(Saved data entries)
(** Modes and extended attributes compose exactly.  A [SetMode] is emitted
    exactly for a path whose last declared mode differs from the base's, a
    [SetXattr] (a [RemoveXattr]) exactly for an attribute whose last declared
    value differs from the base's (that was last removed and the base has);
    and the composition refuses exactly when some declared path was renamed
    away or is present neither as a file nor as a directory at seal, naming
    such a path with the refusal that holds of it. *)
Theorem compose_metadata_exact (base : Base) (survivors renamed_away present_dirs : gset string)
    (journal : list VolumeOp.t) :
  (let final := foldl (mode_step survivors) ∅ journal in
   let refusal := metadata_refusal survivors renamed_away present_dirs DeriveError.SetModeMissing in
   match compose_modes base survivors renamed_away present_dirs journal with
   | Ok ems =>
       (∀ p m, (p, m) ∈ ems ↔ final !! p = Some m ∧ base_mode_of base p ≠ Some m) ∧
       ∀ p, is_Some (final !! p) → refusal p = None
   | Err e => ∃ p, is_Some (final !! p) ∧ refusal p = Some e
   end) ∧
  (let final := foldl xattr_step ∅ journal in
   let refusal := metadata_refusal survivors renamed_away present_dirs DeriveError.XattrMissing in
   match compose_xattrs base survivors renamed_away present_dirs journal with
   | Ok ems =>
       (∀ p n v, XattrSet p n v ∈ ems ↔
          final !! (p, n) = Some (Some v) ∧ base_xattr base p n ≠ Some v) ∧
       (∀ p n, XattrRemoved p n ∈ ems ↔
          final !! (p, n) = Some None ∧ is_Some (base_xattr base p n)) ∧
       ∀ p n, is_Some (final !! (p, n)) → refusal p = None
   | Err e => ∃ p n, is_Some (final !! (p, n)) ∧ refusal p = Some e
   end).
Proof. split; [apply compose_modes_spec|apply compose_xattrs_spec]. Qed.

*Exercise goal:* Would you set down, word for word, the lines from the opening of the entries above through the line with "such a path", both included, and no others?

*Exercise response:*
(** Modes and extended attributes compose exactly.  A [SetMode] is emitted
    exactly for a path whose last declared mode differs from the base's, a
    [SetXattr] (a [RemoveXattr]) exactly for an attribute whose last declared
    value differs from the base's (that was last removed and the base has);
    and the composition refuses exactly when some declared path was renamed
    away or is present neither as a file nor as a directory at seal, naming
    such a path with the refusal that holds of it. *)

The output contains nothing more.